Big Data doesn’t change the Garbage In, Garbage Out principle; Mature data quality processes are a must
Responsible approach, several aspects
big data can expose more details that are not palatable to the general public or sometimes to the company; you need to recognise that the analysis may challenge the hypothesis.
RBAC is critical, exposing these data sets can result in significant harm to your organisation and everyone referred to either directly or indirectly
Compliance becomes critical in this as soon as you have data sets which correlate to identify individuals instead of groups.
Whilst personalised healthcare, advertising that predicts what we want just in time for us to purchase it and identifies criminals automatically is the goal, far too often we have found that new technologies tend to be exploited for less laudable goals.
Big data under the GDPR will associate with big fines….
Gunter Ollman of NCC Domain Services proposed that these controls give an overlapping set that work together across network, vulnerability, behaviour and (to a degree) stupidity to jointly reduce the likelihood and impact of a breach.
Track all access and processing of the data, encrypt sensitive data as soon as possible, ideally at the source.
Don’t leave the keys in the same place as the data.
Log everything and monitor it. Leverage the anomaly detection systems to reduce the signal to noise ratio until humans can realistically review the volume of data.
Use automated scanning to constantly monitor systems for vulnerabilities and malware.
Monitor network egress for anomalies in traffic.
Create a number of "false flag“ records. These will automatically alert your security team if they are accessed. Configure alerts and blocks to identify and prevent data breaches.
We can split companies use of big data into what happened and what will happen and further segment that to provide a maturity model.
Descriptive analytics is where most activity remains in the IT sector at the moment with regards to big data. Log collation and some analysis.
In some instances we have a breach and move to diagnostic analytics as we look to analyse the detail, but this takes effort and because still many organisations do not report breaches the patterns are not always clear enough to derive a confident conclusion. This is a reactive position.

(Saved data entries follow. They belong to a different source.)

Definition FenceTable_free (t : FenceTable) (id : Z) : result unit FenceError * FenceTable :=
  match ft_table t !! id with
  | None => (Err FenInvalidHandle, t)
  | Some _ => (Ok tt, mkFenceTable (delete id (ft_table t)) (ft_next_id t))
  end.

(** ** Waitsets *)

Definition MAX_WAITSETS : nat := 64.
Definition MAX_WAITSET_MEMBERS : nat := 32.

Inductive WaitsetError := WsResourceExhausted | WsInvalidHandle.

Record WaitsetEntry := mkWaitsetEntry { we_owner_pid : Z; we_members : list Z }.

Record WaitsetTable := mkWaitsetTable { wt_table : gmap Z WaitsetEntry; wt_next_id : Z }.

Definition WaitsetTable_new : WaitsetTable := mkWaitsetTable ∅ 1.

Definition WaitsetTable_alloc (t : WaitsetTable) (owner_pid : Z) :
    option (result Z WaitsetError * WaitsetTable) :=
  if bool_decide (MAX_WAITSETS ≤ size (wt_table t))%nat then Some (Err WsResourceExhausted, t)
  else match probe_id bump_skip_zero (S (size (wt_table t))) (wt_table t) (wt_next_id t) with
       | None => None
       | Some (id, next_id) =>
           Some (Ok id, mkWaitsetTable (<[id := mkWaitsetEntry owner_pid []]> (wt_table t)) next_id)
       end.

Definition WaitsetTable_add_member (t : WaitsetTable) (id endpoint : Z) :
    result unit WaitsetError * WaitsetTable :=
  match wt_table t !! id with
  | None => (Err WsInvalidHandle, t)
  | Some e =>
      if bool_decide (endpoint ∈ we_members e) then (Ok tt, t)
      else if bool_decide (MAX_WAITSET_MEMBERS ≤ length (we_members e))%nat
      then (Err WsResourceExhausted, t)
      else (Ok tt, mkWaitsetTable
                     (<[id := mkWaitsetEntry (we_owner_pid e) (we_members e ++ [endpoint])]> (wt_table t))
                     (wt_next_id t))
  end.

Definition WaitsetTable_members (t : WaitsetTable) (id : Z) : option (list Z) :=
  we_members <$> wt_table t !! id.

Definition WaitsetTable_owned_by (t : WaitsetTable) (id pid : Z) : bool :=
  match wt_table t !! id with
  | Some e => we_owner_pid e =? pid
  | None => false
  end.

Definition WaitsetTable_free (t : WaitsetTable) (id : Z) : result unit WaitsetError * WaitsetTable :=
  match wt_table t !! id with
  | None => (Err WsInvalidHandle, t)
  | Some _ => (Ok tt, mkWaitsetTable (delete id (wt_table t)) (wt_next_id t))
  end.

(** [members.iter().position(|&ep| is_ready(ep))]. *)
Definition first_ready (members : list Z) (is_ready : Z → bool) : option nat :=
  fst <$> list_find (fun ep => is_ready ep = true) members.

(** ** * Properties of fences and waitsets

    Bounds, uniqueness and monotonicity under every operation; the in-place
    removal loop of [take_satisfied] agrees with a reference definition, so a
    signal wakes exactly the waiters its value reaches. *)

(** ** Fences *)

Record fence_entry_ok (e : FenceEntry) : Prop := {
  fo_value : in_width 64 (fe_value e);
  fo_bound : (length (fe_waiters e) ≤ MAX_FENCE_WAITERS)%nat;
  fo_unique : NoDup (map fw_pid (fe_waiters e))
}.

Record fences_ok (t : FenceTable) : Prop := {
  fs_size : (size (ft_table t) ≤ MAX_FENCES)%nat;
  fs_next : 1 ≤ ft_next_id t < 2 ^ 32;
  fs_entries : ∀ id e, ft_table t !! id = Some e → 1 ≤ id < 2 ^ 32 ∧ fence_entry_ok e
}.

Lemma fences_new_ok : fences_ok FenceTable_new.
Proof.
  split; simpl; [rewrite map_size_empty; unfold MAX_FENCES; lia|lia|].
  intros id e. by rewrite lookup_empty.
Qed.

Lemma fences_put_ok t id e e' :
  fences_ok t → ft_table t !! id = Some e → fence_entry_ok e' → fences_ok (ft_put t id e').
Proof.
  intros [Hs Hn He] Hid Hok. split; simpl; [by rewrite map_size_insert_Some by eauto|done|].
  intros x ex. destruct (decide (id = x)) as [<-|Hne].
  - rewrite lookup_insert_eq. intros [= <-]. split; [|done]. by apply (He _ _ Hid).
  - rewrite lookup_insert_ne by done. apply He.
Qed.

Lemma retarget_spec pid target ws :
  match retarget pid target ws with
  | Some ws' => map fw_pid ws' = map fw_pid ws
  | None => ¬ pid ∈ map fw_pid ws
  end.
Proof.
  induction ws as [|w ws IH]; simpl; [set_solver|]. destruct (Z.eqb_spec (fw_pid w) pid) as [E|E]; [done|].
  destruct (retarget pid target ws) as [ws'|]; simpl; [by rewrite IH|].
  intros [?|?]%elem_of_cons; [congruence|done].
Qed.

Lemma fence_register_ok t id pid target :
  fences_ok t → fences_ok (FenceTable_register_waiter t id pid target).2.
Proof.
  intros Ht. unfold FenceTable_register_waiter. destruct (ft_table t !! id) as [e|] eqn:Ee; [|done].
  destruct (fs_entries _ Ht _ _ Ee) as [_ [Hv Hb Hu]]. pose proof (retarget_spec pid target (fe_waiters e)) as Hr.
  destruct (retarget pid target (fe_waiters e)) as [ws|].
  - apply (fences_put_ok _ _ e); [done..|]. split; simpl; [done| |by rewrite Hr].
    by rewrite <- (length_map fw_pid), Hr, length_map.
  - case_bool_decide; [done|]. apply (fences_put_ok _ _ e); [done..|]. split; simpl; [done| |].
    + rewrite length_app. simpl. lia.
    + rewrite map_app. apply NoDup_app. split_and!; [done| |apply NoDup_singleton].
      intros x Hx ->%list_elem_of_singleton. done.
Qed.

(** Dropping waiters keeps an entry well-formed. *)
Lemma fence_entry_sublist e ws :
  fence_entry_ok e → sublist ws (fe_waiters e) → fence_entry_ok (fe_set_waiters e ws).
Proof.
  intros [Hv Hb Hu] Hsub. split; simpl; [done| |].
  - apply sublist_length in Hsub. lia.
  - eapply sublist_NoDup; [exact Hu|]. clear -Hsub.
    induction Hsub as [|x l1 l2 _ IH|x l1 l2 _ IH]; simpl; by constructor.
Qed.

(** *** The reference for [take_satisfied] *)

(** Scan once; take a reached waiter while there is room. *)
Fixpoint take_ref (value : Z) (room : nat) (ws : list FenceWaiter) : list Z * list FenceWaiter :=
  match ws with
  | [] => ([], [])
  | w :: ws' =>
      match room with
      | S room' =>
          if fw_target w <=? value
          then let '(p, r) := take_ref value room' ws' in (fw_pid w :: p, r)
          else let '(p, r) := take_ref value room ws' in (p, w :: r)
      | O => ([], w :: ws')
      end
  end.

Lemma take_ref_no_room value ws : take_ref value 0 ws = ([], ws).
Proof. by destruct ws. Qed.

Lemma delete_middle_app {A} (l1 l2 : list A) x : delete (length l1) (l1 ++ x :: l2) = l1 ++ l2.
Proof. by rewrite delete_middle. Qed.

Lemma take_loop_ref fuel value pre suf o1 o2 :
  (length suf ≤ fuel)%nat →
  take_loop fuel value (pre ++ suf) (o1 ++ o2) (length o1) (length pre) =
  let '(p, r) := take_ref value (length o2) suf in
  ((length o1 + length p)%nat, o1 ++ p ++ drop (length p) o2, pre ++ r).
Proof.
  revert pre suf o1 o2. induction fuel as [|fuel IH]; intros pre suf o1 o2 Hl.
  { destruct suf; [|simpl in Hl; lia]. simpl. by rewrite Nat.add_0_r. }
  destruct suf as [|w suf]; simpl in Hl.
  { simpl. rewrite app_nil_r, lookup_ge_None_2 by done. by rewrite Nat.add_0_r. }
  cbn [take_loop]. rewrite list_lookup_middle by done. rewrite length_app.
  destruct o2 as [|x o2]; simpl length; rewrite ?Nat.add_0_r.
  - rewrite bool_decide_false by lia. rewrite andb_false_r. cbn [take_ref].
    replace (pre ++ w :: suf) with ((pre ++ [w]) ++ suf) by (by rewrite <- app_assoc).
    replace (S (length pre)) with (length (pre ++ [w])) by (rewrite length_app; simpl; lia).
    rewrite (IH (pre ++ [w]) suf o1 []) by lia. simpl length. rewrite take_ref_no_room. simpl.
    by rewrite <- app_assoc.
  - rewrite bool_decide_true by lia. rewrite andb_true_r. cbn [take_ref].
    destruct (fw_target w <=? value).
    + rewrite delete_middle_app.
      replace (<[length o1:=fw_pid w]> (o1 ++ x :: o2)) with ((o1 ++ [fw_pid w]) ++ o2)
        by (rewrite <- app_assoc, <- (Nat.add_0_r (length o1)), insert_app_r; done).
      replace (S (length o1)) with (length (o1 ++ [fw_pid w])) by (rewrite length_app; simpl; lia).
      rewrite IH by lia. destruct (take_ref value (length o2) suf) as [p r]. simpl.
      rewrite length_app, <- !app_assoc. simpl. f_equal. f_equal. lia.
    + replace (pre ++ w :: suf) with ((pre ++ [w]) ++ suf) by (by rewrite <- app_assoc).
      replace (S (length pre)) with (length (pre ++ [w])) by (rewrite length_app; simpl; lia).
      rewrite (IH (pre ++ [w]) suf o1 (x :: o2)) by lia. simpl length.
      destruct (take_ref value (S (length o2)) suf) as [p r]. by rewrite <- app_assoc.
Qed.

Lemma take_ref_sublist value room ws : sublist (take_ref value room ws).2 ws.
Proof.
  revert room. induction ws as [|w ws IH]; intros room; simpl; [constructor|].
  destruct room as [|room]; [done|]. destruct (fw_target w <=? value).
  - specialize (IH room). destruct (take_ref value room ws). by constructor.
  - specialize (IH (S room)). destruct (take_ref value (S room) ws). by constructor.
Qed.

Predictive analytics some of the more advanced and security focussed organisations are moving to. Threat modelling efforts sit here.
Prescriptive analytics; crystal ball gazing is now moving into pre-crime, yet this is happening now for several police forces in the US. https://www.theguardian.com/technology/2016/feb/04/us-police-data-analytics-smart-cities-crime-likelihood-fresno-chicago-heat-list
On a call, officers respond, Beware checks the address and get names of residents, these are checked against public data sources to threat model them RAG.

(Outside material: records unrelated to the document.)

(* ===== verification/PageTableSafety.v ===== *)
(** * Safety of the page tables

    W^X for every table built by the checked operations, and isolation: an
    operation on one page table changes nothing another one means. *)

From S2P Require Import Prelude PageTable PageTableProps PageTableLaws.

(** ** A concrete table *)

Definition demo_alloc : PtMem → option Z := window_alloc 0x80000000 16.

#[export] Instance demo_alloc_ok : PageAllocator demo_alloc.
Proof. apply window_alloc_ok; by apply TCEq_eq. Qed.

Definition demo_table : PageTable * PtMem := default (mkPageTable 0 [], ∅) (PageTable_new demo_alloc ∅).

Lemma demo_table_new : PageTable_new demo_alloc ∅ = Some demo_table.
Proof. unfold demo_table. by destruct (PageTable_new demo_alloc ∅) eqn:E. Qed.


Lemma demo_table_rep : pt_rep ∅ demo_table.2 demo_table.1.
Proof.
  apply (pt_new_rep demo_alloc ∅). rewrite <- surjective_pairing. apply demo_table_new.
Qed.

Lemma map_translate_witness :
  ∃ m' p', map_any demo_alloc demo_table.2 demo_table.1 false 4096 20480 3 = Some (Ok tt, m', p') ∧
           PageTable_translate m' p' 4660 = Some 21044.
Proof.
  destruct (map_any demo_alloc demo_table.2 demo_table.1 false 4096 20480 3) as [[[[[]|e] m'] p']|] eqn:E;
    [|vm_compute in E; discriminate|vm_compute in E; discriminate].
  exists m', p'. split; [reflexivity|].
  rewrite (map_translate demo_alloc ∅ _ _ false 4096 20480 3 m' p' 4660 demo_table_rep
    ltac:(unfold in_width; lia) ltac:(unfold in_width; lia) ltac:(unfold flags_wf; lia) ltac:(unfold in_width; lia) E).
  reflexivity.
Defined.

(** ** Frame *)

Lemma pt_read_frame m m' a i : m' !! a = m !! a → pt_read m' a i = pt_read m a i.
Proof. intros H. unfold pt_read. by rewrite H. Qed.

(** A table depends only on the pages it owns. *)
Lemma pt_rep_frame A m m' p :
  pt_rep A m p → (∀ a, a ∈ pt_owned p → m' !! a = m !! a) → pt_rep A m' p.
Proof.
  intros (G & T & Hlive) Heq. exists G. split; [|done]. split; try apply T.
  - intros π a Ha. destruct (tr_page _ _ _ _ T _ _ Ha) as (? & ? & Ho & ?). split_and!; try done. by rewrite Heq.
  - intros π a i Ha Hi. pose proof (tr_entry _ _ _ _ T π a i Ha Hi) as He.
    destruct (tr_page _ _ _ _ T _ _ Ha) as (_ & _ & Ho & _). unfold entry_rep in *.
    by rewrite (pt_read_frame m m') by auto.
Qed.

Lemma pt_rep_owned_mapped A m p a : pt_rep A m p → a ∈ pt_owned p → is_Some (m !! a).
Proof.
  intros (G & T & _) Ha. destruct (proj2 (tr_owned _ _ _ _ T) _ Ha) as [π Hπ].
  destruct (tr_page _ _ _ _ T _ _ Hπ) as (_ & _ & _ & es & Hes & _). eauto.
Qed.

Lemma pt_rep_other A m p o m' o' :
  pt_rep A m p → pt_extends m o m' o' → (∀ a, a ∈ o → ¬ a ∈ pt_owned p) →
  pt_rep A m' p ∧ (∀ a, a ∈ o' → ¬ a ∈ pt_owned p).
Proof.
  intros Hrep [F K (new & -> & N) D] Hdis. split.
  - apply (pt_rep_frame A m); [done|]. intros a Ha. apply F; [naive_solver|]. by eapply pt_rep_owned_mapped.
  - intros a [Ha|Ha]%elem_of_app; [by apply Hdis|]. intros Hp.
    destruct (pt_rep_owned_mapped _ _ _ _ Hrep Hp) as [? E]. rewrite (N _ Ha) in E. done.
Qed.

Lemma drop_lookup m p a : PageTable_drop m p !! a = if decide (a ∈ pt_owned p) then None else m !! a.
Proof.
  unfold PageTable_drop. induction (pt_owned p) as [|b l IH]; simpl; [done|].
  destruct (decide (b = a)) as [->|Hne].
  - rewrite lookup_delete_eq, decide_True; [done|by left].
  - rewrite lookup_delete_ne, IH by done. repeat case_decide; set_solver.
Qed.

(** C27: isolation of address translations.  Whatever operation is performed on
    one page table, and when it is dropped, every other page table that shares
    the memory and owns disjoint pages keeps its meaning and translates every
    address as before, and ownership stays disjoint. *)
Theorem page_tables_isolated alloc `{!PageAllocator alloc} A1 A2 m p1 p2 op r m' p1' :
  pt_rep A1 m p1 → pt_rep A2 m p2 → (∀ a, a ∈ pt_owned p1 → ¬ a ∈ pt_owned p2) → pt_op_wf A1 op →
  pt_exec alloc m p1 op = Some (r, m', p1') →
  pt_rep A2 m' p2 ∧ (∀ a, a ∈ pt_owned p1' → ¬ a ∈ pt_owned p2) ∧
  (∀ va, PageTable_translate m' p2 va = PageTable_translate m p2 va) ∧
  pt_rep A2 (PageTable_drop m' p1') p2.
Proof.
  intros H1 H2 Hdis Hwf Hex. pose proof (pt_exec_refines alloc A1 m p1 op H1 Hwf) as H. rewrite Hex in H.
  destruct H as (A' & _ & _ & Hext & _). destruct (pt_rep_other _ _ _ _ _ _ H2 Hext Hdis) as [H2' Hdis'].
  split_and!; try done.
  - intros va. by rewrite (translate_spec _ _ _ _ H2'), (translate_spec _ _ _ _ H2).
  - apply (pt_rep_frame A2 m'); [done|]. intros a Ha. rewrite drop_lookup, decide_False; [done|].
    intros Ha'. by apply (Hdis' _ Ha').
Qed.

Definition demo_pair : PageTable * PtMem := default (mkPageTable 0 [], ∅) (PageTable_new demo_alloc demo_table.2).

Lemma page_tables_isolated_witness :
  ∃ r m' p1', pt_exec demo_alloc demo_pair.2 demo_pair.1 (PMap 4096 20480 3) = Some (r, m', p1') ∧
  ∀ va, PageTable_translate m' demo_table.1 va = PageTable_translate demo_pair.2 demo_table.1 va.
Proof.
  assert (E : PageTable_new demo_alloc demo_table.2 = Some (demo_pair.1, demo_pair.2)).
  { rewrite <- surjective_pairing. unfold demo_pair. destruct (PageTable_new demo_alloc demo_table.2) eqn:E; [done|].
    vm_compute in E. discriminate. }
  destruct (pt_new_rep demo_alloc _ _ _ E) as [H1 Hext].
  destruct (pt_rep_other ∅ demo_table.2 demo_table.1 [] _ _ demo_table_rep Hext) as [H2 Hdis]; [set_solver|].
  destruct (pt_exec demo_alloc demo_pair.2 demo_pair.1 (PMap 4096 20480 3)) as [[[r m'] p1']|] eqn:Ex;
    [|vm_compute in Ex; discriminate].
  exists r, m', p1'. split; [reflexivity|].
  apply (page_tables_isolated demo_alloc ∅ ∅ demo_pair.2 demo_pair.1 demo_table.1 (PMap 4096 20480 3) r m' p1'); try done.
Defined.

(** ** W^X *)

Definition wx_ok (A : gmap (list nat) Z) : Prop := ∀ φ e, A !! φ = Some e → violates_wx e = false.

Lemma wx_ok_insert A φ e : wx_ok A → violates_wx e = false → wx_ok (<[φ := e]> A).
Proof.
  intros Hwx He ψ x. destruct (decide (φ = ψ)) as [<-|Hne].
  - rewrite lookup_insert_eq. by intros [= <-].
  - rewrite lookup_insert_ne by done. apply Hwx.
Qed.

Lemma with_flags_wx e f : 0 ≤ f < 1024 → violates_wx (with_flags e f) = violates_wx f.
Proof. intros Hf. unfold violates_wx. by rewrite !has_write, !has_execute, !with_flags_testbit by lia. Qed.

Definition checked (op : pt_op) : Prop := match op with PSetFlagsUnchecked _ _ => False | _ => True end.

Lemma pt_spec_wx A op r A' : pt_spec A op r A' → pt_op_wf A op → checked op → wx_ok A → wx_ok A'.
Proof.
  intros Hs Hwf Hck Hwx. destruct Hs; try done.
  - apply wx_ok_insert; [done|]. destruct Hwf as (_ & ? & ?). by eapply (mapped_leaf_ok 2 PAGE_SIZE); [lia|..].
  - apply wx_ok_insert; [done|]. destruct Hwf as (_ & ? & ?). by eapply (mapped_leaf_ok 1 HUGE_PAGE_SIZE_2M); [lia|..].
  - apply wx_ok_insert; [done|]. rewrite with_flags_wx by (by eapply new_flags_bound).
    match goal with H : _ → violates_wx _ = false |- _ => apply H end. by destruct op.
Qed.

Lemma lookup_spec A m p va :
  pt_rep A m p → va mod PAGE_SIZE = 0 → is_canonical_sv39 va = true →
  PageTable_lookup m p va = snd <$> spec_walk A [] (vpn_indices va).
Proof.
  intros H Hal Hc. pose proof (pt_rep_walk A m p va H) as Hw. unfold PageTable_lookup.
  rewrite Hal, Hc. cbn [negb orb Z.eqb].
  destruct (pt_walk _ _ _ _) as [|level t i e|]; [by rewrite Hw|by destruct Hw as [-> _]|by rewrite Hw].
Qed.

(** A 4 KiB leaf is what [lookup] finds. *)
Lemma lookup_leaf A m p va e :
  pt_rep A m p → va mod PAGE_SIZE = 0 → is_canonical_sv39 va = true → A !! vpn_indices va = Some e →
  PageTable_lookup m p va = Some e.
Proof.
  intros H Hal Hc He. pose proof (flags_walk A m p va (fun _ => Err MapOutOfRange) H) as Hw. rewrite He in Hw.
  destruct Hw as (G & t & σ & i & T & Hv & Hl & Ht & Hi & _ & _). rewrite (lookup_spec A) by done.
  assert (Hn : ∀ τ k, σ = τ ++ k → A !! τ = None).
  { intros τ k ->. apply (tree_disjoint _ _ _ _ T), (tree_ancestor _ _ _ _ T τ k). eauto. }
  destruct σ as [|a [|b [|]]]; try done. rewrite Hv in He |- *. simpl in *.
  rewrite (Hn [a] [b]), (Hn [a; b] []) by done. by rewrite He.
Qed.

(** Every state of a page table that checked operations can reach, operations
    on other tables in between included. *)
Inductive pt_reach (alloc : PtMem → option Z) : PtMem → PageTable → Prop :=
| reach_new m p m' : PageTable_new alloc m = Some (p, m') → pt_reach alloc m' p
| reach_map m p va pa flags r m' p' :
    pt_reach alloc m p → in_width 64 va → in_width 64 pa → flags_wf flags →
    PageTable_map alloc m p va pa flags = Some (r, m', p') → pt_reach alloc m' p'
| reach_map_2m m p va pa flags r m' p' :
    pt_reach alloc m p → in_width 64 va → in_width 64 pa → flags_wf flags →
    PageTable_map_2m alloc m p va pa flags = Some (r, m', p') → pt_reach alloc m' p'
| reach_set m p va set :
    pt_reach alloc m p → in_width 64 va → flags_wf set →
    pt_reach alloc (PageTable_set_leaf_flags m p va set).2 p
| reach_update m p va clear set :
    pt_reach alloc m p → in_width 64 va → flags_wf clear → flags_wf set →
    (∀ e, PageTable_lookup m p va = Some e →
       has_bits (new_flags (PUpdateFlags va clear set) e) PF_VALID = true ∧
       has_bits (new_flags (PUpdateFlags va clear set) e) LEAF_PERMS = true) →
    pt_reach alloc (PageTable_update_leaf_flags m p va clear set).2 p
| reach_other m p o m' o' :
    pt_reach alloc m p → pt_extends m o m' o' → (∀ a, a ∈ o → ¬ a ∈ pt_owned p) → pt_reach alloc m' p.

Lemma exec_keeps_wx alloc `{!PageAllocator alloc} A m p op r m' p' :
  pt_rep A m p → wx_ok A → pt_op_wf A op → checked op → pt_exec alloc m p op = Some (r, m', p') →
  ∃ A', pt_rep A' m' p' ∧ wx_ok A'.
Proof.
  intros Hrep Hwx Hwf Hck Hex. pose proof (pt_exec_refines alloc A m p op Hrep Hwf) as H. rewrite Hex in H.
  destruct H as (A' & Hs & Hr & _). exists A'. split; [done|]. by eapply pt_spec_wx.
Qed.

Lemma reach_rep alloc `{!PageAllocator alloc} m p : pt_reach alloc m p → ∃ A, pt_rep A m p ∧ wx_ok A.
Proof.
  induction 1 as [m p m' Hnew|m p va pa flags r m' p' _ (A & Hr & Hwx) Hva Hpa Hf Hm
                 |m p va pa flags r m' p' _ (A & Hr & Hwx) Hva Hpa Hf Hm|m p va set _ (A & Hr & Hwx) Hva Hf
                 |m p va clear set _ (A & Hr & Hwx) Hva Hc Hf Hk|m p o m' o' _ (A & Hr & Hwx) Hext Hdis].
  - exists ∅. split; [by eapply pt_new_rep|]. intros φ e. by rewrite lookup_empty.
  - by eapply (exec_keeps_wx alloc A m p (PMap va pa flags)).
  - by eapply (exec_keeps_wx alloc A m p (PMap2M va pa flags)).
  - by eapply (exec_keeps_wx alloc A m p (PSetFlags va set)).
  - eapply (exec_keeps_wx alloc A m p (PUpdateFlags va clear set)); try done.
    split_and!; try done. intros e Hal Hcan He. apply Hk. by eapply lookup_leaf.
  - exists A. split; [|done]. by eapply pt_rep_other.
Qed.

(** *** The invariant checker accepts well-formed tables *)

Lemma verify_entries_ok walk es :
  (∀ i e, es !! i = Some e → verify_entry walk e = Ok tt) → verify_entries walk es = Ok tt.
Proof.
  induction es as [|e es IH]; intros H; simpl; [done|]. rewrite (H 0%nat e) by done. simpl.
  apply IH. intros i x Hx. by apply (H (S i)).
Qed.

Lemma verify_walk_ok G A m p fuel π a :
  pt_tree G A m p → wx_ok A → G !! π = Some a → (length π + fuel = 3)%nat → verify_walk fuel m a = Ok tt.
Proof.
  intros T Hwx. revert π a. induction fuel as [|fuel IH]; intros π a Ha Hlen;
    destruct (tr_page _ _ _ _ T _ _ Ha) as (Hl & _ & _ & es & Hes & Hesl); [lia|].
  cbn [verify_walk]. rewrite Hes. simpl. apply verify_entries_ok. intros i e He.
  assert (Hi : (i < PT_ENTRIES)%nat) by (apply lookup_lt_Some in He; lia).
  pose proof (tr_entry _ _ _ _ T π a i Ha Hi) as Hrep. unfold entry_rep in Hrep.
  assert (Hrd : pt_read m a i = e) by (unfold pt_read; rewrite Hes; simpl; by rewrite He).
  rewrite Hrd in Hrep. unfold verify_entry.
  destruct (G !! (π ++ [i])) as [b|] eqn:Eg, (A !! (π ++ [i])) as [x|] eqn:Ea; [done| | |].
  - destruct (tr_page _ _ _ _ T _ _ Eg) as (_ & Hpa & _). subst e.
    assert (Hb : 0 ≤ b < 2 ^ 64) by (unfold page_addr in Hpa; lia).
    rewrite !make_entry_bits by (done || unfold PF_VALID, LEAF_PERMS, PF_WRITE, PF_EXECUTE; lia).
    rewrite make_entry_next by (done || unfold PF_VALID; lia). simpl.
    rewrite (IH (π ++ [i]) b Eg) by (rewrite length_app; simpl; lia). by destruct (_ =? 0).
  - destruct Hrep as [-> (_ & Hv & Hp & _)]. rewrite Hv, Hp. simpl.
    pose proof (Hwx _ _ Ea) as Hw. unfold violates_wx in Hw. rewrite Hw. by destruct (_ =? 0).
  - by subst e.
Qed.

How this is done is a trade secret, but could identify a PTSD sufferer who has tweeted about having bad experiences….. Your tweets could influence whether the officer approaches the door, and if you are flagged red, say because your account has recently been hacked then the outcome may be violent.
http://www.aclunc.org/docs/201512-social_media_monitoring_softare_pra_response.pdf
Traditional IT staff are often the wrong fit for big data, they focus on the T and not the I.
Specialist skills are required, and only a few organisations work truly at Big Data Exabyte scales, so they are in high demand.
The analysis can improve by ensuring that the importance of data quality is embedded in all your systems to ensure that the data sets are filtered as they progress through downstream systems before they hit the Big Data aggregation point.
Experimenting by falsely attributing this definition.
This definition as of the today has zero hits on google.
I’ve configured a Google alert to track this quote and I’m looking forward to seeing who it gets attributed to.